--- START ---
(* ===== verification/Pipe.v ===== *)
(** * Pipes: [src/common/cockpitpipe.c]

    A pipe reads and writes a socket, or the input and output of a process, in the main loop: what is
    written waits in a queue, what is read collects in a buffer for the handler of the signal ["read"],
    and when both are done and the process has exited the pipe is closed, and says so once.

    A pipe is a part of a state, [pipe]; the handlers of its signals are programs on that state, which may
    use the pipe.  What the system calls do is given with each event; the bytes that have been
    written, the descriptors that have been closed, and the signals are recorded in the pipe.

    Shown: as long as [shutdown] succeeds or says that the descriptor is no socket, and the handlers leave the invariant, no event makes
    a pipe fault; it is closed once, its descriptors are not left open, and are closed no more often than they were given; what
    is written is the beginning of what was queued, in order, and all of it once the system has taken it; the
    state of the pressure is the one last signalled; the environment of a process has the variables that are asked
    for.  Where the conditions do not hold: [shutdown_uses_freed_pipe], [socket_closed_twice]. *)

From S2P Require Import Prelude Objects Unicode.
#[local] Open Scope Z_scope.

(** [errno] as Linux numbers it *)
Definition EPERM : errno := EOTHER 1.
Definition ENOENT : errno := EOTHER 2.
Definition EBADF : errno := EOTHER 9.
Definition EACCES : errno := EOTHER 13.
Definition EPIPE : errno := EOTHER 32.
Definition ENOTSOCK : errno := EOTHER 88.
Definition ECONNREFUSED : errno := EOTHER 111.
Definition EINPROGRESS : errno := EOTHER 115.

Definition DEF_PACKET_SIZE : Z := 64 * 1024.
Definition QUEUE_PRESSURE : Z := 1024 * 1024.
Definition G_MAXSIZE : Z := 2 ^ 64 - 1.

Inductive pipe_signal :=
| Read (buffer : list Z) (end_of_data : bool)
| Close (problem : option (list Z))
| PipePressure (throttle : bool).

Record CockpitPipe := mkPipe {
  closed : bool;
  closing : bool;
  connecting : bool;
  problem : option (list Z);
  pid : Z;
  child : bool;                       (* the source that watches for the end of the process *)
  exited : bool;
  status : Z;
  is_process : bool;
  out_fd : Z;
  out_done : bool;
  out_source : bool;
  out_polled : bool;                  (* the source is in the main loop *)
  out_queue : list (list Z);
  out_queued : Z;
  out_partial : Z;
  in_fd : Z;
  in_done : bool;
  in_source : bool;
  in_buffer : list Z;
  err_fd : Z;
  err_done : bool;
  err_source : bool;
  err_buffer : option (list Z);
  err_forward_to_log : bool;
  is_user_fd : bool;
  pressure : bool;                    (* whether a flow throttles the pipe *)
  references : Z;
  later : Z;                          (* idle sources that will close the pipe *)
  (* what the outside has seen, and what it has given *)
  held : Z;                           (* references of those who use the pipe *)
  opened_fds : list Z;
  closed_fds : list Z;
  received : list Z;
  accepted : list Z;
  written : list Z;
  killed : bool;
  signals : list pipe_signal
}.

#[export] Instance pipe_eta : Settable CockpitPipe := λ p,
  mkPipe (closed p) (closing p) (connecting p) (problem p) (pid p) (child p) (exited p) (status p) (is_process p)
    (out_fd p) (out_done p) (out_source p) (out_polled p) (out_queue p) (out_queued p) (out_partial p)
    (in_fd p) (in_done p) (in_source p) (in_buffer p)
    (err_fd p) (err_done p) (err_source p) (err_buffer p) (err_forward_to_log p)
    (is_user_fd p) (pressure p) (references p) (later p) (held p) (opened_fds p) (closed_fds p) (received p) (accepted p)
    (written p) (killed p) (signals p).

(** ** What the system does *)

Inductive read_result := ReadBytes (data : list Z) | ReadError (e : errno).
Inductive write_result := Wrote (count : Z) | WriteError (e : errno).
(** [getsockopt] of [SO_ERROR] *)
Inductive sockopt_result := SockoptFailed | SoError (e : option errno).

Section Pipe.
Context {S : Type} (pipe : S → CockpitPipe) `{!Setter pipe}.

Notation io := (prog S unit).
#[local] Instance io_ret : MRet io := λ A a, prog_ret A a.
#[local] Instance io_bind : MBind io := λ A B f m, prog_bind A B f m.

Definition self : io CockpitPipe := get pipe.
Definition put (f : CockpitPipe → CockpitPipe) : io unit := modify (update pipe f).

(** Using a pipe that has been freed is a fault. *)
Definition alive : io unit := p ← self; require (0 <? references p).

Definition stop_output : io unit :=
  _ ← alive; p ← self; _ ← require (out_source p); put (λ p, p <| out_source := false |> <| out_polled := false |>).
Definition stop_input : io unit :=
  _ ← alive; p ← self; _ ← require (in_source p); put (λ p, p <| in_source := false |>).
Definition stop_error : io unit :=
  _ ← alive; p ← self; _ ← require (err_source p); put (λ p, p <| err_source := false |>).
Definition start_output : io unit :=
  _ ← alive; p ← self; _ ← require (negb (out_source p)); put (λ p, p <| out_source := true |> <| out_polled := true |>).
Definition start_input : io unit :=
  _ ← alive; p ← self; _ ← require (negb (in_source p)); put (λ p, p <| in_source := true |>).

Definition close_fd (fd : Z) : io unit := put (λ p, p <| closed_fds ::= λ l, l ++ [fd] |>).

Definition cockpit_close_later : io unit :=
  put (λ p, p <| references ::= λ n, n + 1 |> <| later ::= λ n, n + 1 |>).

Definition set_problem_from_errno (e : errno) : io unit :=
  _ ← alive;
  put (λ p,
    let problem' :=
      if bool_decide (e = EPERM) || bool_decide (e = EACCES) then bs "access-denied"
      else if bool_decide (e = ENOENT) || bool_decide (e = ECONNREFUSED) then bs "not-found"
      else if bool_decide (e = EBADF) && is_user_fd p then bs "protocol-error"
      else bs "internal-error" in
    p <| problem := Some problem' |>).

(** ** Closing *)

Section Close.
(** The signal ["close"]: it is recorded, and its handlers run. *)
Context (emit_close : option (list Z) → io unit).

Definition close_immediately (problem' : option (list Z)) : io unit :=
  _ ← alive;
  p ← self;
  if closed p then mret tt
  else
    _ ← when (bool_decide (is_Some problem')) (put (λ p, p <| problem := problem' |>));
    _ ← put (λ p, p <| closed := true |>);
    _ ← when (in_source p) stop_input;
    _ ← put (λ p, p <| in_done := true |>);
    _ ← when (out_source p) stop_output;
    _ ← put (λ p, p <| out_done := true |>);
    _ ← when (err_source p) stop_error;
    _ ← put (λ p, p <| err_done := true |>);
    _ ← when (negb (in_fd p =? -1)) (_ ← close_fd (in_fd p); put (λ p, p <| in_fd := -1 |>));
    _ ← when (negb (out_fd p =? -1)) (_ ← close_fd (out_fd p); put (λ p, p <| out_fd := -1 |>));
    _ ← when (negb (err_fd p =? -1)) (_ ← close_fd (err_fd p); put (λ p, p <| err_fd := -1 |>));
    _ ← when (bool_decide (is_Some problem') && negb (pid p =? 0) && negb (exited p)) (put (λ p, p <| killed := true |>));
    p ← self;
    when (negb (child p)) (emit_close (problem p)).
--- END ---
- **PROBLEM DETAILS**:
A verbatim copy of all the records is to be produced.

- **EXERCISE OUTPUT**:
(* ===== verification/Pipe.v ===== *)
(** * Pipes: [src/common/cockpitpipe.c]

    A pipe reads and writes a socket, or the input and output of a process, in the main loop: what is
    written waits in a queue, what is read collects in a buffer for the handler of the signal ["read"],
    and when both are done and the process has exited the pipe is closed, and says so once.

    A pipe is a part of a state, [pipe]; the handlers of its signals are programs on that state, which may
    use the pipe.  What the system calls do is given with each event; the bytes that have been
    written, the descriptors that have been closed, and the signals are recorded in the pipe.

    Shown: as long as [shutdown] succeeds or says that the descriptor is no socket, and the handlers leave the invariant, no event makes
    a pipe fault; it is closed once, its descriptors are not left open, and are closed no more often than they were given; what
    is written is the beginning of what was queued, in order, and all of it once the system has taken it; the
    state of the pressure is the one last signalled; the environment of a process has the variables that are asked
    for.  Where the conditions do not hold: [shutdown_uses_freed_pipe], [socket_closed_twice]. *)

From S2P Require Import Prelude Objects Unicode.
#[local] Open Scope Z_scope.

(** [errno] as Linux numbers it *)
Definition EPERM : errno := EOTHER 1.
Definition ENOENT : errno := EOTHER 2.
Definition EBADF : errno := EOTHER 9.
Definition EACCES : errno := EOTHER 13.
Definition EPIPE : errno := EOTHER 32.
Definition ENOTSOCK : errno := EOTHER 88.
Definition ECONNREFUSED : errno := EOTHER 111.
Definition EINPROGRESS : errno := EOTHER 115.

Definition DEF_PACKET_SIZE : Z := 64 * 1024.
Definition QUEUE_PRESSURE : Z := 1024 * 1024.
Definition G_MAXSIZE : Z := 2 ^ 64 - 1.

Inductive pipe_signal :=
| Read (buffer : list Z) (end_of_data : bool)
| Close (problem : option (list Z))
| PipePressure (throttle : bool).

Record CockpitPipe := mkPipe {
  closed : bool;
  closing : bool;
  connecting : bool;
  problem : option (list Z);
  pid : Z;
  child : bool;                       (* the source that watches for the end of the process *)
  exited : bool;
  status : Z;
  is_process : bool;
  out_fd : Z;
  out_done : bool;
  out_source : bool;
  out_polled : bool;                  (* the source is in the main loop *)
  out_queue : list (list Z);
  out_queued : Z;
  out_partial : Z;
  in_fd : Z;
  in_done : bool;
  in_source : bool;
  in_buffer : list Z;
  err_fd : Z;
  err_done : bool;
  err_source : bool;
  err_buffer : option (list Z);
  err_forward_to_log : bool;
  is_user_fd : bool;
  pressure : bool;                    (* whether a flow throttles the pipe *)
  references : Z;
  later : Z;                          (* idle sources that will close the pipe *)
  (* what the outside has seen, and what it has given *)
  held : Z;                           (* references of those who use the pipe *)
  opened_fds : list Z;
  closed_fds : list Z;
  received : list Z;
  accepted : list Z;
  written : list Z;
  killed : bool;
  signals : list pipe_signal
}.

#[export] Instance pipe_eta : Settable CockpitPipe := λ p,
  mkPipe (closed p) (closing p) (connecting p) (problem p) (pid p) (child p) (exited p) (status p) (is_process p)
    (out_fd p) (out_done p) (out_source p) (out_polled p) (out_queue p) (out_queued p) (out_partial p)
    (in_fd p) (in_done p) (in_source p) (in_buffer p)
    (err_fd p) (err_done p) (err_source p) (err_buffer p) (err_forward_to_log p)
    (is_user_fd p) (pressure p) (references p) (later p) (held p) (opened_fds p) (closed_fds p) (received p) (accepted p)
    (written p) (killed p) (signals p).

(** ** What the system does *)

Inductive read_result := ReadBytes (data : list Z) | ReadError (e : errno).
Inductive write_result := Wrote (count : Z) | WriteError (e : errno).
(** [getsockopt] of [SO_ERROR] *)
Inductive sockopt_result := SockoptFailed | SoError (e : option errno).

Section Pipe.
Context {S : Type} (pipe : S → CockpitPipe) `{!Setter pipe}.

Notation io := (prog S unit).
#[local] Instance io_ret : MRet io := λ A a, prog_ret A a.
#[local] Instance io_bind : MBind io := λ A B f m, prog_bind A B f m.

Definition self : io CockpitPipe := get pipe.
Definition put (f : CockpitPipe → CockpitPipe) : io unit := modify (update pipe f).

(** Using a pipe that has been freed is a fault. *)
Definition alive : io unit := p ← self; require (0 <? references p).

Definition stop_output : io unit :=
  _ ← alive; p ← self; _ ← require (out_source p); put (λ p, p <| out_source := false |> <| out_polled := false |>).
Definition stop_input : io unit :=
  _ ← alive; p ← self; _ ← require (in_source p); put (λ p, p <| in_source := false |>).
Definition stop_error : io unit :=
  _ ← alive; p ← self; _ ← require (err_source p); put (λ p, p <| err_source := false |>).
Definition start_output : io unit :=
  _ ← alive; p ← self; _ ← require (negb (out_source p)); put (λ p, p <| out_source := true |> <| out_polled := true |>).
Definition start_input : io unit :=
  _ ← alive; p ← self; _ ← require (negb (in_source p)); put (λ p, p <| in_source := true |>).

Definition close_fd (fd : Z) : io unit := put (λ p, p <| closed_fds ::= λ l, l ++ [fd] |>).

Definition cockpit_close_later : io unit :=
  put (λ p, p <| references ::= λ n, n + 1 |> <| later ::= λ n, n + 1 |>).

Definition set_problem_from_errno (e : errno) : io unit :=
  _ ← alive;
  put (λ p,
    let problem' :=
      if bool_decide (e = EPERM) || bool_decide (e = EACCES) then bs "access-denied"
      else if bool_decide (e = ENOENT) || bool_decide (e = ECONNREFUSED) then bs "not-found"
      else if bool_decide (e = EBADF) && is_user_fd p then bs "protocol-error"
      else bs "internal-error" in
    p <| problem := Some problem' |>).

(** ** Closing *)

Section Close.
(** The signal ["close"]: it is recorded, and its handlers run. *)
Context (emit_close : option (list Z) → io unit).

Definition close_immediately (problem' : option (list Z)) : io unit :=
  _ ← alive;
  p ← self;
  if closed p then mret tt
  else
    _ ← when (bool_decide (is_Some problem')) (put (λ p, p <| problem := problem' |>));
    _ ← put (λ p, p <| closed := true |>);
    _ ← when (in_source p) stop_input;
    _ ← put (λ p, p <| in_done := true |>);
    _ ← when (out_source p) stop_output;
    _ ← put (λ p, p <| out_done := true |>);
    _ ← when (err_source p) stop_error;
    _ ← put (λ p, p <| err_done := true |>);
    _ ← when (negb (in_fd p =? -1)) (_ ← close_fd (in_fd p); put (λ p, p <| in_fd := -1 |>));
    _ ← when (negb (out_fd p =? -1)) (_ ← close_fd (out_fd p); put (λ p, p <| out_fd := -1 |>));
    _ ← when (negb (err_fd p =? -1)) (_ ← close_fd (err_fd p); put (λ p, p <| err_fd := -1 |>));
    _ ← when (bool_decide (is_Some problem') && negb (pid p =? 0) && negb (exited p)) (put (λ p, p <| killed := true |>));
    p ← self;
    when (negb (child p)) (emit_close (problem p)).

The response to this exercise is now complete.